Nearly 16 years ago, my first son was born. All I ever wanted, was to be a mum.  We couldn’t have been happier with the news of our growing family. However, things took a drastic turn.

Only 4 weeks after his birth I was diagnosed with Post-Natal Depression and was hospitalised in a ‘Mother/Baby Unit’ for a week which was extended to two weeks due to the severity of my condition. I was then transferred to a private hospital (another Mother baby unit) where I spent another 8 weeks receiving treatment for PND, learning how to look after my baby and beating the demons that told me I was such an inadequate mother.

These demons robbed me of the first year of my son’s life, where I truly believed he was safer and better off with anyone else other than me. I loved him SO much that I struggled to bond with him and be responsible for him. When I look back now all these years later, I still feel that heartbreaking pain – but I have since forgiven myself and understand the condition so ineptly now I know that I had absolutely no control.
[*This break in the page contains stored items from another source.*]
Lemma bestChild_filled cs :
  ((2 ≤ length cs)%nat → Forall start_known cs) →
  bestChild (H0 := filled_sort) (map fnode cs)
  = fres (λ r, (prod_map fnode id <$> r.1, map fnode r.2)) (bestChild cs).
Proof.
  intros Hk. destruct cs as [|c [|c' cs]]; [done|by destruct c|].
  specialize (Hk ltac:(simpl; lia)). unfold bestChild.
  change (partial_sort2 (PartialSort := filled_sort)) with fsort.
  change (map fnode (c :: c' :: cs)) with (fnode c :: fnode c' :: map fnode cs) at 1.
  cbn [map]. change (fnode c :: fnode c' :: map fnode cs) with (map fnode (c :: c' :: cs)).
  rewrite fsort_known by done. rewrite <- (partial_sort2_perm (c :: c' :: cs)) in Hk.
  destruct (partial_sort2 (c :: c' :: cs)) as [|a [|b r]]; [done..|]. cbn [map].
  rewrite !Forall_cons in Hk. destruct Hk as (Ha & Hb & _).
  rewrite !startID_filled, !fnode_branch by done. simpl. by repeat case_decide.
Qed.

(** Where a node has several children they are known to differ. *)
Definition forks_known (n : Node) : Prop :=
  ∀ m, node_in m n → (2 ≤ length (children m))%nat → Forall start_known (children m).

Lemma height_filled n : height (fnode n) = height n.
Proof.
  induction n as [sp ts bs cs IH] using Node_ind'. simpl. do 2 f_equal. rewrite map_map.
  induction IH as [|c cs Hc _ IHcs]; [done|]. simpl. by rewrite Hc, IHcs.
Qed.

Lemma bestChild_elem cs c k cs' :
  bestChild cs = Ok (Some (c, k), cs') → c ∈ cs ∧ cs' !! 0%nat = Some c.
Proof.
  unfold bestChild. destruct cs as [|c1 [|c2 cs]]; [done|intros [= <- _ <-]; set_solver|].
  pose proof (partial_sort2_perm (c1 :: c2 :: cs)) as Hp.
  destruct (partial_sort2 (c1 :: c2 :: cs)) as [|a [|b r]]; [done..|].
  intros [= <- _ <-]. split; [|done]. rewrite <- Hp. by left.
Qed.

Lemma preferredFrom_filled fuel li n it u :
  forks_known n →
  fres snd (preferredFrom (H0 := filled_sort) fuel li (fnode n) it u)
  = fres (fnode ∘ snd) (preferredFrom fuel li n it u).
Proof.
  revert n it u. induction fuel as [|fuel IH]; intros n it u Hk; [done|].
  cbn [preferredFrom]. rewrite fnode_span, fnode_branch, fnode_children.
  change (start_ (fspan (span n))) with (start_ (span n)).
  change (end_ (fspan (span n))) with (end_ (span n)).
  destruct (addUncommitted _ _ _) as [it1 u1].
  destruct (advance _ _ _ _ _) as [[q it2] u2]. case_match.
  { unfold before, sub. simpl. change (clamp (fspan (span n))) with (clamp (span n)).
    by case_match. }
  rewrite bestChild_filled by (apply Hk; constructor).
  destruct (bestChild (children n)) as [[[[c k]|] cs]| |] eqn:Hb; simpl; [|by destruct n..].
  destruct (bestChild_elem _ _ _ _ Hb) as [Hc _]. case_match; [|by destruct n].
  assert (forks_known c) as Hkc by (intros m Hm; apply Hk; by eapply node_in_child).
  specialize (IH c it2 u2 Hkc).
  destruct (preferredFrom (H := filled) _ _ _ _ _) as [[r1 n1]| |],
    (preferredFrom (H := HL) _ _ _ _ _) as [[r2 n2]| |]; simpl in *; try done.
  injection IH as ->. f_equal. unfold set_children. destruct n. simpl. f_equal.
  symmetry. apply (list_fmap_insert fnode).
Qed.

Lemma getPreferred_filled li t :
  forks_known (root t) →
  fres snd (getPreferred (H0 := filled_sort) li (ftrie t))
  = fres (ftrie ∘ snd) (getPreferred li t).
Proof.
  intros Hk. unfold getPreferred, empty. cbn [ftrie root seqSupport]. rewrite fnode_branch.
  case_match; [done|]. rewrite height_filled.
  pose proof (preferredFrom_filled (height (root t)) li (root t) (map_sorted (seqSupport t)) 0 Hk)
    as Hp.
  destruct (preferredFrom (H := filled) _ _ _ _ _) as [[r1 n1]| |],
    (preferredFrom (H := HL) _ _ _ _ _) as [[r2 n2]| |]; simpl in *; try done.
  all: by injection Hp as ->.
Qed.

(** ** Tries that stand for a multiset

    The trie of the filled-in ledgers does; then tips and forks are known. *)

Definition window_supports (t : LedgerTrie) (L : list Ledger) : Prop :=
  supports (H := filled) (ftrie t) L.

Lemma node_in_filled m n : node_in m n → node_in (fnode m) (fnode n).
Proof.
  induction 1 as [|n c Hc _ IH]; [constructor|]. apply (node_in_child _ _ (fnode c)); [|done].
  rewrite fnode_children. by apply (list_elem_of_fmap_2 fnode).
Qed.

(** A node with two children ends above [base]. *)
Lemma fork_above n :
  node_ok (fnode n) → (2 ≤ length (children n))%nat → base < end_ (span n).
Proof using HW.
  destruct n as [sp ts bs [|c [|d cs]]]; simpl; [lia..|]. intros Hok _.
  apply node_ok_unfold in Hok as (_ & _ & _ & _ & [Ho Hch _ Hnd]).
  rewrite !Forall_cons in Ho, Hch. destruct Ho as (Hc & Hd & _), Hch as ([Hsc _] & [Hsd _] & _).
  apply node_ok_span in Hc as [Hc1 Hc2], Hd as [Hd1 Hd2].
  destruct (decide (base < end_ sp)) as [|Hle]; [done|]. exfalso.
  assert (first_ID (fnode c) = first_ID (fnode d)) as Heq.
  { unfold first_ID, startID. rewrite !fnode_span in *. simpl in *. rewrite Hsc, Hsd.
    destruct (known base (end_ sp)) eqn:Hk; [|done]. f_equal.
    apply orb_true_iff in Hk as [->%Z.eqb_eq|Hk%Z.leb_le].
    { by rewrite (window_ancestor_genesis (ledger_ (span c))),
        (window_ancestor_genesis (ledger_ (span d))). }
    assert (end_ sp = base) as -> by lia. by apply window_base; lia. }
  apply NoDup_cons in Hnd as [Hnd _]. apply Hnd. rewrite Heq. left.
Qed.

(** The tips with support are known because the ledgers are. *)
Definition unknown (tp : @SpanTip filled) : Z := if known base (tip_seq tp) then 0 else 1.

Lemma unknown_weight : weight unknown.
Proof using HW.
  intros t t' Ht Ht' Heq. unfold unknown. by rewrite (tip_ok_seq t t' Ht Ht' Heq).
Qed.

Lemma window_tips t L : window_supports t L → tips_known (root t).
Proof using HW.
  intros [[Hok Hsp _] Htot] m Hm. pose proof (node_in_filled _ _ Hm) as Hfm.
  destruct (node_in_ok _ _ Hfm Hok) as (Hmok & _).
  pose proof (node_ok_span _ Hmok) as Hspan. pose proof Hspan as [Hs1 Hs2].
  rewrite fnode_span in Hs1, Hs2, Hspan. simpl in Hs1, Hs2.
  pose proof (window_range (base := base) (ledger_ (span m))).
  rewrite u32_id by lia.
  destruct (node_in_supported _ _ Hfm Hok) as [Heq|[Hts|Hch]].
  - assert (span (fnode m) = Span_genesis (H := filled)) as Hg by (rewrite Heq; apply Hsp).
    rewrite fnode_span in Hg. injection Hg as _ He _. rewrite He. done.
  - pose proof (total_node_in unknown _ (root (ftrie t)) Hfm Hok) as Hle.
    specialize (Htot unknown unknown_weight).
    rewrite Htot, fnode_span, tip_eq in Hle by done.
    assert (sum_over unknown L = 0) as Hz.
    { clear -HW. unfold sum_over. induction L as [|l L IH]; [done|]. rewrite fmap_cons, sumZ_cons, IH.
      unfold unknown. simpl. by rewrite window_seq. }
    unfold unknown in Hle at 2. simpl in Hle. destruct (known base (end_ (span m) - 1)); [done|].
    rewrite Hz in Hle. specialize (Hle ltac:(intros tp; unfold unknown; by case_match)). lia.
  - rewrite fnode_children, length_map in Hch. pose proof (fork_above _ Hmok Hch).
    apply orb_true_iff. right. apply Z.leb_le. lia.
Qed.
What does this have to do with my illustration challenge?

I don’t make a habit of torturing myself with mother guilt very often, but when I painted a ‘simplistic blob’ then pushed the paint around a little bit – in about 5 minutes I created this image…

Week 14-simplicity-by-Nicky-Johnston

A mother holding her baby, making eye contact showing the love flowing between them.

I was so taken back by the power of the simplicity of this illustration, I became completely overcome with emotion. It took me back 16 years to that very dark place.

You see, this is the image that I used to visualise while staying in the Mother/Baby hospital. This is how I imagined it felt like to be a mother for everyone else. This was what I desperately wanted to feel.

In one of the therapy sessions, we were asked to create a model using clay to represent our emotions – I created this image in clay. I still remember the sadness in the eyes of the psychiatrist when I cried saying I wanted to hold my son like this, but was too scared to. (*I had severe anxiety and feared that I would drop him accidentally and he would be injured or die because I was such a bad mother*)

While creating this illustration took me back 16 years, experiencing the emotions all over again, it also showed me how much I have truly healed. How far I have come, how I have never visited that black hole again. How I continued to have 3 more children without suffering PND (although I was terrified I would!).

It showed me that this image is EXACTLY how I feel as a mother – and a bloody good one at that.